(** * see: a human alternative to dir()

  A shallow embedding of the two inspection modules of the repository,
  [src/see.py] (module [SeePy] below) and [src/see/inspector.py]
  (module [Inspector]), over a small model of the Python runtime
  (module [Py]), followed by the properties of the inspection call. *)

From Stdlib Require Import List String Ascii Bool Arith ZArith Lia.
Import ListNotations.
Open Scope string_scope.

(** ** The Python runtime, as far as the inspection code observes it *)

Module Py.

(** Exception classes, up to the distinctions the handlers of the source
    make: [except AttributeError], [except (AttributeError, IndexError)],
    [except (AttributeError, Exception)].  [OtherException] stands for any
    other subclass of [Exception] (named), [NonException] for the classes
    that derive from [BaseException] only (KeyboardInterrupt, SystemExit). *)
Inductive exn : Type :=
| AttributeError
| IndexError
| OtherException (name : string)
| NonException (name : string).

Definition is_AttributeError (e : exn) : bool :=
  match e with AttributeError => true | _ => false end.

Definition is_IndexError (e : exn) : bool :=
  match e with IndexError => true | _ => false end.

(** [isinstance(e, Exception)] *)
Definition is_Exception (e : exn) : bool :=
  match e with NonException _ => false | _ => true end.

(** The outcome of an expression: a value, or a raised exception. *)
Inductive result (A : Type) : Type :=
| Ok (a : A)
| Raise (e : exn).
Arguments Ok {A} a.
Arguments Raise {A} e.

(** Values an attribute can resolve to.  [PyObject cls callable] is an
    instance of the class named [cls], a class without a [strip] method;
    [callable] is the verdict of [hasattr(v, '__call__')]. *)
Inductive pyval : Type :=
| PyNone
| PyStr (s : string)
| PyObject (cls : string) (callable : bool).
Lemma m_needs (p : ascii -> bool) (r : regex) :
  needs p r ->
  forall k st res, m r k st = Some res -> has_char p (rest st) = true.
Proof.
  induction r as [| |c| |items|r1 IH1 r2 IH2|r1 IH1 r2 IH2|r1 IH1|r1 IH1|name r1 IH1];
    simpl; intros Hn k st res Hm; try contradiction.
  - apply step_inv in Hm. destruct Hm as (a & s' & Hr & Ha & _).
    apply Ascii.eqb_eq in Ha. subst a. rewrite Hr. simpl. rewrite Hn. reflexivity.
  - apply step_inv in Hm. destruct Hm as (a & s' & Hr & Ha & _).
    rewrite Hr. simpl. rewrite (Hn a Ha). reflexivity.
  - destruct Hn as [Hn|Hn].
    + exact (IH1 Hn _ _ _ Hm).
    + destruct (m_ahead p r1 _ _ _ Hm) as (st1 & Hsub & Hk).
      apply Hsub. exact (IH2 Hn _ _ _ Hk).
  - destruct Hn as [Hn1 Hn2]. destruct (m r1 k st) as [r0|] eqn:H1.
    + exact (IH1 Hn1 _ _ _ H1).
    + exact (IH2 Hn2 _ _ _ Hm).
  - exact (IH1 Hn _ _ _ Hm).
  - exact (IH1 Hn _ _ _ Hm).
Qed.

Lemma match_at_needs (p : ascii -> bool) (r : regex) (i : nat) (s : string) :
  needs p r -> has_char p s = false -> match_at r i s = None.
Proof.
  intros Hn Hs. unfold match_at.
  destruct (m r Some (MState i s [])) as [res|] eqn:Hm; [|reflexivity].
  apply (m_needs p r Hn) in Hm. simpl in Hm. rewrite Hm in Hs. discriminate Hs.
Qed.

(** A pattern that needs a character the text does not hold is not found
    in it, and substituting it changes nothing. *)
Lemma search_needs (p : ascii -> bool) (r : regex) (s : string) :
  needs p r -> has_char p s = false -> forall i, search_from r i s = None.
Proof.
  intros Hn. induction s as [|c s IH]; intros Hs i; simpl;
    rewrite (match_at_needs p r i _ Hn Hs); [reflexivity|].
  apply IH. simpl in Hs. apply orb_false_iff in Hs. apply Hs.
Qed.

Lemma sub_needs (p : ascii -> bool) (r : regex) (repl s : string) :
  needs p r -> has_char p s = false -> forall i, sub_from r repl 0 i s = s.
Proof.
  intros Hn. induction s as [|c s IH]; intros Hs i; simpl;
    rewrite (match_at_needs p r i _ Hn Hs); [reflexivity|].
  f_equal. apply IH. simpl in Hs. apply orb_false_iff in Hs. apply Hs.
Qed.
(** Every way [handleContribute] can end. *)
Inductive contributeCase (parseFloat : string -> float) (ui : state)
    (now : time) (db : Firestore.store)
  : Firestore.store * outcome -> Prop :=
| NothingOpen :
    currentEditingItem ui = None ->
    contributeCase parseFloat ui now db (db, Silent)
| NoUser id item :
    currentEditingItem ui = Some (id, item) ->
    user ui = None ->
    contributeCase parseFloat ui now db (db, Uncaught "TypeError")
| SignedUp id item u d :
    currentEditingItem ui = Some (id, item) ->
    user ui = Some u ->
    Item.contributionType item = "item" ->
    Firestore.wishlistItems db !! id = Some d ->
    contributeCase parseFloat ui now db
      (signedUp db id d u ui,
       Alert "You have successfully signed up for this item!")
| SignUpFailed id item u :
    currentEditingItem ui = Some (id, item) ->
    user ui = Some u ->
    Item.contributionType item = "item" ->
    Firestore.wishlistItems db !! id = None ->
    contributeCase parseFloat ui now db
      (db, Alert "An error occurred. Please try again.")
| AmountRefused id item u :
    currentEditingItem ui = Some (id, item) ->
    user ui = Some u ->
    Item.contributionType item = "cash" ->
    Item.isPartialAllowed item = true ->
    amountRefused (parseFloat (contributionAmount ui)) = true ->
    contributeCase parseFloat ui now db
      (db, Alert "Please enter a valid contribution amount.")
| Contributed id item u d :
    currentEditingItem ui = Some (id, item) ->
    user ui = Some u ->
    Item.contributionType item = "cash" ->
    Item.isPartialAllowed item = true ->
    amountRefused (parseFloat (contributionAmount ui)) = false ->
    Firestore.wishlistItems db !! id = Some d ->
    contributeCase parseFloat ui now db
      (contributed db id d
         (recordOf u ui (parseFloat (contributionAmount ui)) now),
       Alert "Thank you for your contribution!")
| TransactionFailed id item u :
    currentEditingItem ui = Some (id, item) ->
    user ui = Some u ->
    Item.contributionType item = "cash" ->
    Item.isPartialAllowed item = true ->
    amountRefused (parseFloat (contributionAmount ui)) = false ->
    Firestore.wishlistItems db !! id = None ->
    contributeCase parseFloat ui now db
      (db, Alert "An error occurred during your contribution. Please try again.")
| NoBranch id item u :
    currentEditingItem ui = Some (id, item) ->
    user ui = Some u ->
    String.eqb (Item.contributionType item) "item" = false ->
    String.eqb (Item.contributionType item) "cash"
    && Item.isPartialAllowed item = false ->
    contributeCase parseFloat ui now db (db, Silent).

* _DIRECTIONS_: What is needed here is an exact copy of all the records above.

* _TASK SOLUTION_:
(** * see: a human alternative to dir()

  A shallow embedding of the two inspection modules of the repository,
  [src/see.py] (module [SeePy] below) and [src/see/inspector.py]
  (module [Inspector]), over a small model of the Python runtime
  (module [Py]), followed by the properties of the inspection call. *)

From Stdlib Require Import List String Ascii Bool Arith ZArith Lia.
Import ListNotations.
Open Scope string_scope.

(** ** The Python runtime, as far as the inspection code observes it *)

Module Py.

(** Exception classes, up to the distinctions the handlers of the source
    make: [except AttributeError], [except (AttributeError, IndexError)],
    [except (AttributeError, Exception)].  [OtherException] stands for any
    other subclass of [Exception] (named), [NonException] for the classes
    that derive from [BaseException] only (KeyboardInterrupt, SystemExit). *)
Inductive exn : Type :=
| AttributeError
| IndexError
| OtherException (name : string)
| NonException (name : string).

Definition is_AttributeError (e : exn) : bool :=
  match e with AttributeError => true | _ => false end.

Definition is_IndexError (e : exn) : bool :=
  match e with IndexError => true | _ => false end.

(** [isinstance(e, Exception)] *)
Definition is_Exception (e : exn) : bool :=
  match e with NonException _ => false | _ => true end.

(** The outcome of an expression: a value, or a raised exception. *)
Inductive result (A : Type) : Type :=
| Ok (a : A)
| Raise (e : exn).
Arguments Ok {A} a.
Arguments Raise {A} e.

(** Values an attribute can resolve to.  [PyObject cls callable] is an
    instance of the class named [cls], a class without a [strip] method;
    [callable] is the verdict of [hasattr(v, '__call__')]. *)
Inductive pyval : Type :=
| PyNone
| PyStr (s : string)
| PyObject (cls : string) (callable : bool).
Lemma m_needs (p : ascii -> bool) (r : regex) :
  needs p r ->
  forall k st res, m r k st = Some res -> has_char p (rest st) = true.
Proof.
  induction r as [| |c| |items|r1 IH1 r2 IH2|r1 IH1 r2 IH2|r1 IH1|r1 IH1|name r1 IH1];
    simpl; intros Hn k st res Hm; try contradiction.
  - apply step_inv in Hm. destruct Hm as (a & s' & Hr & Ha & _).
    apply Ascii.eqb_eq in Ha. subst a. rewrite Hr. simpl. rewrite Hn. reflexivity.
  - apply step_inv in Hm. destruct Hm as (a & s' & Hr & Ha & _).
    rewrite Hr. simpl. rewrite (Hn a Ha). reflexivity.
  - destruct Hn as [Hn|Hn].
    + exact (IH1 Hn _ _ _ Hm).
    + destruct (m_ahead p r1 _ _ _ Hm) as (st1 & Hsub & Hk).
      apply Hsub. exact (IH2 Hn _ _ _ Hk).
  - destruct Hn as [Hn1 Hn2]. destruct (m r1 k st) as [r0|] eqn:H1.
    + exact (IH1 Hn1 _ _ _ H1).
    + exact (IH2 Hn2 _ _ _ Hm).
  - exact (IH1 Hn _ _ _ Hm).
  - exact (IH1 Hn _ _ _ Hm).
Qed.

Lemma match_at_needs (p : ascii -> bool) (r : regex) (i : nat) (s : string) :
  needs p r -> has_char p s = false -> match_at r i s = None.
Proof.
  intros Hn Hs. unfold match_at.
  destruct (m r Some (MState i s [])) as [res|] eqn:Hm; [|reflexivity].
  apply (m_needs p r Hn) in Hm. simpl in Hm. rewrite Hm in Hs. discriminate Hs.
Qed.

(** A pattern that needs a character the text does not hold is not found
    in it, and substituting it changes nothing. *)
Lemma search_needs (p : ascii -> bool) (r : regex) (s : string) :
  needs p r -> has_char p s = false -> forall i, search_from r i s = None.
Proof.
  intros Hn. induction s as [|c s IH]; intros Hs i; simpl;
    rewrite (match_at_needs p r i _ Hn Hs); [reflexivity|].
  apply IH. simpl in Hs. apply orb_false_iff in Hs. apply Hs.
Qed.

Lemma sub_needs (p : ascii -> bool) (r : regex) (repl s : string) :
  needs p r -> has_char p s = false -> forall i, sub_from r repl 0 i s = s.
Proof.
  intros Hn. induction s as [|c s IH]; intros Hs i; simpl;
    rewrite (match_at_needs p r i _ Hn Hs); [reflexivity|].
  f_equal. apply IH. simpl in Hs. apply orb_false_iff in Hs. apply Hs.
Qed.
(** Every way [handleContribute] can end. *)
Inductive contributeCase (parseFloat : string -> float) (ui : state)
    (now : time) (db : Firestore.store)
  : Firestore.store * outcome -> Prop :=
| NothingOpen :
    currentEditingItem ui = None ->
    contributeCase parseFloat ui now db (db, Silent)
| NoUser id item :
    currentEditingItem ui = Some (id, item) ->
    user ui = None ->
    contributeCase parseFloat ui now db (db, Uncaught "TypeError")
| SignedUp id item u d :
    currentEditingItem ui = Some (id, item) ->
    user ui = Some u ->
    Item.contributionType item = "item" ->
    Firestore.wishlistItems db !! id = Some d ->
    contributeCase parseFloat ui now db
      (signedUp db id d u ui,
       Alert "You have successfully signed up for this item!")
| SignUpFailed id item u :
    currentEditingItem ui = Some (id, item) ->
    user ui = Some u ->
    Item.contributionType item = "item" ->
    Firestore.wishlistItems db !! id = None ->
    contributeCase parseFloat ui now db
      (db, Alert "An error occurred. Please try again.")
| AmountRefused id item u :
    currentEditingItem ui = Some (id, item) ->
    user ui = Some u ->
    Item.contributionType item = "cash" ->
    Item.isPartialAllowed item = true ->
    amountRefused (parseFloat (contributionAmount ui)) = true ->
    contributeCase parseFloat ui now db
      (db, Alert "Please enter a valid contribution amount.")
| Contributed id item u d :
    currentEditingItem ui = Some (id, item) ->
    user ui = Some u ->
    Item.contributionType item = "cash" ->
    Item.isPartialAllowed item = true ->
    amountRefused (parseFloat (contributionAmount ui)) = false ->
    Firestore.wishlistItems db !! id = Some d ->
    contributeCase parseFloat ui now db
      (contributed db id d
         (recordOf u ui (parseFloat (contributionAmount ui)) now),
       Alert "Thank you for your contribution!")
| TransactionFailed id item u :
    currentEditingItem ui = Some (id, item) ->
    user ui = Some u ->
    Item.contributionType item = "cash" ->
    Item.isPartialAllowed item = true ->
    amountRefused (parseFloat (contributionAmount ui)) = false ->
    Firestore.wishlistItems db !! id = None ->
    contributeCase parseFloat ui now db
      (db, Alert "An error occurred during your contribution. Please try again.")
| NoBranch id item u :
    currentEditingItem ui = Some (id, item) ->
    user ui = Some u ->
    String.eqb (Item.contributionType item) "item" = false ->
    String.eqb (Item.contributionType item) "cash"
    && Item.isPartialAllowed item = false ->
    contributeCase parseFloat ui now db (db, Silent).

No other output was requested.